---------- Dataset content

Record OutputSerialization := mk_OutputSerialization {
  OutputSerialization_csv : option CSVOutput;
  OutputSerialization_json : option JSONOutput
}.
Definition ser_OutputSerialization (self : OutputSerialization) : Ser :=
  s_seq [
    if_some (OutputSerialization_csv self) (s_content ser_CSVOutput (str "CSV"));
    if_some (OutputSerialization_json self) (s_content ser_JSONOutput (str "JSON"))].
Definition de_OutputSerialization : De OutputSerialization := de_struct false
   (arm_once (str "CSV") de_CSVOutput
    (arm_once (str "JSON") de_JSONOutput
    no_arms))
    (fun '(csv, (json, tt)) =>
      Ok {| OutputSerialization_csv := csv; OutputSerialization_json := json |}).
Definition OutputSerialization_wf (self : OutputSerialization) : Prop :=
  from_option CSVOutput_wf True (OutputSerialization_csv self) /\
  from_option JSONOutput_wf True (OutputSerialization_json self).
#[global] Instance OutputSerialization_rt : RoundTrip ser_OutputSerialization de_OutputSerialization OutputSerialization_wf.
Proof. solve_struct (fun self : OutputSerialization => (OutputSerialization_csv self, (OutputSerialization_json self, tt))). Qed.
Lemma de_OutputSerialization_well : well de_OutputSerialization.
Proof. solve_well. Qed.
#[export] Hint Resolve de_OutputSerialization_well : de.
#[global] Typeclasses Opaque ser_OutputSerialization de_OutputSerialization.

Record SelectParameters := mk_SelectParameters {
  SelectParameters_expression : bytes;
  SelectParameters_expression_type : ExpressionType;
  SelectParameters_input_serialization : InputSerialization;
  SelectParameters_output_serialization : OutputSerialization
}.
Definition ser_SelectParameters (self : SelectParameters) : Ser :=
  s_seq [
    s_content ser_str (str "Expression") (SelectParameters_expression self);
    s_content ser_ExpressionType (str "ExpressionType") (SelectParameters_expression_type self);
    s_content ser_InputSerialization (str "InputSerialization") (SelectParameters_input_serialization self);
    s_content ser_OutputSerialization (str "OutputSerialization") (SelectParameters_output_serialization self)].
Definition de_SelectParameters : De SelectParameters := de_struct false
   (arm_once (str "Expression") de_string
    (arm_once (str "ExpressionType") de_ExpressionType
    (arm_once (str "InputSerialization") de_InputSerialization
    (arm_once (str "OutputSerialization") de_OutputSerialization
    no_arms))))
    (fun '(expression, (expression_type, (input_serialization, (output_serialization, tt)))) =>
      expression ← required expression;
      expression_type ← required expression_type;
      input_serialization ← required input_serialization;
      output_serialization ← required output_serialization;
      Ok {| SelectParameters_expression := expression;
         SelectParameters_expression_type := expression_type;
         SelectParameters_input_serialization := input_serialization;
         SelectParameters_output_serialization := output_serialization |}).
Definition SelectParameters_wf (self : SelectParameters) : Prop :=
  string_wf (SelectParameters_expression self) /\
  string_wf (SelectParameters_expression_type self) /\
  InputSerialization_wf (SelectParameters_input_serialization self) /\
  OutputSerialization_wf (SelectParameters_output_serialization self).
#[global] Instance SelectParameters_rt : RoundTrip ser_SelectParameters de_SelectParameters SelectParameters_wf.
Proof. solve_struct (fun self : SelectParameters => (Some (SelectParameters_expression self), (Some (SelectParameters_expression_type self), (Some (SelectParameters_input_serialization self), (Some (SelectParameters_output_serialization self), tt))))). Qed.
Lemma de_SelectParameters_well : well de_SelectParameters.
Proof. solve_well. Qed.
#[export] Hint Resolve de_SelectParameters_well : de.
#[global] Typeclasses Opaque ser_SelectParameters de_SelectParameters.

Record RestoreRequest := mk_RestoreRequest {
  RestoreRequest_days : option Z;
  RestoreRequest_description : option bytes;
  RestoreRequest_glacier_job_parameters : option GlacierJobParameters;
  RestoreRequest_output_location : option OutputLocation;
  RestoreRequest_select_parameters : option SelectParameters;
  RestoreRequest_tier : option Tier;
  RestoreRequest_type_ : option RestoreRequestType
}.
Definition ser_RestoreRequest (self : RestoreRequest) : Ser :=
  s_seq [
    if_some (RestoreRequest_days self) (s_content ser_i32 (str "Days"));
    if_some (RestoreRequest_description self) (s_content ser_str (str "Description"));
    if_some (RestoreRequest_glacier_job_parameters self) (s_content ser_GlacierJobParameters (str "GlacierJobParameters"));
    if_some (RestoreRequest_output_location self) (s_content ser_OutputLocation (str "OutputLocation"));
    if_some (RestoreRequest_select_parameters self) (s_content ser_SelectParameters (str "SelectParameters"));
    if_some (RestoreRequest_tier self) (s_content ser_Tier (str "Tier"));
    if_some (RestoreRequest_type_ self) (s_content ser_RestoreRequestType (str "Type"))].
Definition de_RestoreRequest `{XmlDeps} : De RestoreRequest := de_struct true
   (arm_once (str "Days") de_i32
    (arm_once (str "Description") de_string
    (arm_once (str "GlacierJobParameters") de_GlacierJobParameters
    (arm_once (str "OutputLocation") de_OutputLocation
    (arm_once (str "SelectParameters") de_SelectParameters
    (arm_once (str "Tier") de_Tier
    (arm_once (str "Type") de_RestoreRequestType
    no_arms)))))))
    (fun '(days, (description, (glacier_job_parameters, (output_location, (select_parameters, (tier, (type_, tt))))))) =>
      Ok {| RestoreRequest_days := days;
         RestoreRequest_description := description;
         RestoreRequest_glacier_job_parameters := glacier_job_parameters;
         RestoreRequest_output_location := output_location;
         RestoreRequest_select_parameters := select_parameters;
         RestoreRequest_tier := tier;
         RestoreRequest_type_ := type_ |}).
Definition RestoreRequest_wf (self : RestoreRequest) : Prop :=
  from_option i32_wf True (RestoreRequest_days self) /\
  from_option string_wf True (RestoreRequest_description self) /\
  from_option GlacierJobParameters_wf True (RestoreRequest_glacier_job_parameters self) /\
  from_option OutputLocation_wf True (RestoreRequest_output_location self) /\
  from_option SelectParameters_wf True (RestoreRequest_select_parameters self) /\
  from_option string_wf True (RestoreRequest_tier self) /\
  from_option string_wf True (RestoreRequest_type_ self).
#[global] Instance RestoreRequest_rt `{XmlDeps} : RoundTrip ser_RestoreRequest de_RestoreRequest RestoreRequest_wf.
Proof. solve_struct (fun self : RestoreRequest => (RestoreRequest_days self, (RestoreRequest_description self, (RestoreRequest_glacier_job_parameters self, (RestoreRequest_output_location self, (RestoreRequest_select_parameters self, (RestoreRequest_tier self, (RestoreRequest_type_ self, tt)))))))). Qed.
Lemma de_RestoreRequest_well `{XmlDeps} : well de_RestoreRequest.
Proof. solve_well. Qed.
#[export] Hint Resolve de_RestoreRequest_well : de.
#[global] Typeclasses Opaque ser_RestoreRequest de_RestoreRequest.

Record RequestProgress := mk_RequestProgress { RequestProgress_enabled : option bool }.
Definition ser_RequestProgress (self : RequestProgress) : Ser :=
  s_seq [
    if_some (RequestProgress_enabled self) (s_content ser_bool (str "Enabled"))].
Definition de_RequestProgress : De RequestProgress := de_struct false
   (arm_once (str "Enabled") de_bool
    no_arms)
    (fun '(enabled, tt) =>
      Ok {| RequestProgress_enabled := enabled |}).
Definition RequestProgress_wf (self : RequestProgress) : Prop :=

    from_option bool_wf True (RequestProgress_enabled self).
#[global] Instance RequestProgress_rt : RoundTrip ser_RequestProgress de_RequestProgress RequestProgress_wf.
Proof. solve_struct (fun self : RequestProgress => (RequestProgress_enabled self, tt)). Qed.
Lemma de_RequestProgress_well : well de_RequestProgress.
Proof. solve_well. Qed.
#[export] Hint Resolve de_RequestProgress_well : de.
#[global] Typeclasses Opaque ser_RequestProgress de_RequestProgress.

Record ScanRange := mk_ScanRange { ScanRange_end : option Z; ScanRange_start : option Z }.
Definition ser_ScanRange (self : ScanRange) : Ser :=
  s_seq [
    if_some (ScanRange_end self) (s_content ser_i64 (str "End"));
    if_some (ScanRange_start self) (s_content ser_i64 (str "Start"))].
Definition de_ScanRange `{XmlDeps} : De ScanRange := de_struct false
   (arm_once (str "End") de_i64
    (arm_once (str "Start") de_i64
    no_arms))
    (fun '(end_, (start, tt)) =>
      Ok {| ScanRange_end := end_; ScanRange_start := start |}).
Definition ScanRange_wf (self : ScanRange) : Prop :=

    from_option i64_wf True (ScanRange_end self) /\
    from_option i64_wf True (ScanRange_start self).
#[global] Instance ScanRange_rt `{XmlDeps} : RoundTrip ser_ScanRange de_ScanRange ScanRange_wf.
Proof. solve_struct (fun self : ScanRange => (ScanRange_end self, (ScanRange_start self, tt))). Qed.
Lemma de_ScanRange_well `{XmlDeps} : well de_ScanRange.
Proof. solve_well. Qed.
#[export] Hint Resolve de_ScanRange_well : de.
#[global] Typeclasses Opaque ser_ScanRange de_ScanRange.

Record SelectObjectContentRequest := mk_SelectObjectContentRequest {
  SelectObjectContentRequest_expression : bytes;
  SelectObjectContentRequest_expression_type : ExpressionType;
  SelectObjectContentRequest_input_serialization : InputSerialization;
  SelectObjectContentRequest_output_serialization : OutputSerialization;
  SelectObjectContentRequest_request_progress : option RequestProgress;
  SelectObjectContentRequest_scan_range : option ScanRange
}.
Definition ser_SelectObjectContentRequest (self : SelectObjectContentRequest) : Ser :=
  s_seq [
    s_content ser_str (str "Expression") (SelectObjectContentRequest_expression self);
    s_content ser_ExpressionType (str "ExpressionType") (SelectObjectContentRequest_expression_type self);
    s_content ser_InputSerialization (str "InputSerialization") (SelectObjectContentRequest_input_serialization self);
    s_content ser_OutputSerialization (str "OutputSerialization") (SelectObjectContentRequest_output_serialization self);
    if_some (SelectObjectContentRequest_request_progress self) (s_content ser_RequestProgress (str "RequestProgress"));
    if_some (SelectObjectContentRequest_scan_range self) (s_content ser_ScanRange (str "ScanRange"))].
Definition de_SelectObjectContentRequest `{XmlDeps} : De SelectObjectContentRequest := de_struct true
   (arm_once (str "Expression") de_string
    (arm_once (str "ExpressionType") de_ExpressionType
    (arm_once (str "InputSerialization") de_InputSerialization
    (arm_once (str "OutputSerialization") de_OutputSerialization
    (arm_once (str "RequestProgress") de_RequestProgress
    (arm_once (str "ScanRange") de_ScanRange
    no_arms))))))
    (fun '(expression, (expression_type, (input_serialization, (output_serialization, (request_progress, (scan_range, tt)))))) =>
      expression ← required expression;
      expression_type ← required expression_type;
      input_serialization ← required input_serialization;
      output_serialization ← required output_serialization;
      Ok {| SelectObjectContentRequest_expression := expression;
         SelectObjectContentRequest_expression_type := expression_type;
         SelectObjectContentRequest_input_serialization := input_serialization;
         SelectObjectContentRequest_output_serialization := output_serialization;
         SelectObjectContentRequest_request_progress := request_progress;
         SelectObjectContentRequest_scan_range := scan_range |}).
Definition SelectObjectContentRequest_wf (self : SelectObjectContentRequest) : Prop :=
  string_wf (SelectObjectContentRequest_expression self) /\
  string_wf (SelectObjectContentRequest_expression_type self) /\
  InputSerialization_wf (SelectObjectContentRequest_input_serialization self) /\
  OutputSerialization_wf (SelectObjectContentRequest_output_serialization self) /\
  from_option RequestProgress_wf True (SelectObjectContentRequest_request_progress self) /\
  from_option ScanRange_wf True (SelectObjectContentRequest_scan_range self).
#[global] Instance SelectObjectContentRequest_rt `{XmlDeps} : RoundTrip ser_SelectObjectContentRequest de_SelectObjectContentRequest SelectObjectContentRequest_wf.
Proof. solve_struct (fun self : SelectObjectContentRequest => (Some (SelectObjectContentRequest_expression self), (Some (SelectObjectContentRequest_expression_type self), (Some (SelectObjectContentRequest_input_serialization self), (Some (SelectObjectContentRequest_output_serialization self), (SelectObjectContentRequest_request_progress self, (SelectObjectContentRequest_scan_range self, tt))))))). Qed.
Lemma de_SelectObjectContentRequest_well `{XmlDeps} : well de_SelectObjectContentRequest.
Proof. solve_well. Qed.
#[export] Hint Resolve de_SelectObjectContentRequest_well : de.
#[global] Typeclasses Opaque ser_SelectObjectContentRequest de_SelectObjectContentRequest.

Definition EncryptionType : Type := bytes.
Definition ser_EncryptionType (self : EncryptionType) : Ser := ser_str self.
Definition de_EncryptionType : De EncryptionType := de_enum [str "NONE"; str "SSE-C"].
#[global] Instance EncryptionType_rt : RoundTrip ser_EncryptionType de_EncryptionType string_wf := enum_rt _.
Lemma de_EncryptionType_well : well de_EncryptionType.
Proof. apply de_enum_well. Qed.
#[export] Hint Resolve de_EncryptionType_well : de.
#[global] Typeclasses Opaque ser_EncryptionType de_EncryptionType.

--------------------

▸ Work to be completed: After locating the line with "OutputSerialization_csv : option CSVOutput;" in the material above, return it and each line after it exactly, ending at the line with "if_some (OutputSerialization_csv self)".

▸ Expected answer:
  OutputSerialization_csv : option CSVOutput;
  OutputSerialization_json : option JSONOutput
}.
Definition ser_OutputSerialization (self : OutputSerialization) : Ser :=
  s_seq [
    if_some (OutputSerialization_csv self) (s_content ser_CSVOutput (str "CSV"));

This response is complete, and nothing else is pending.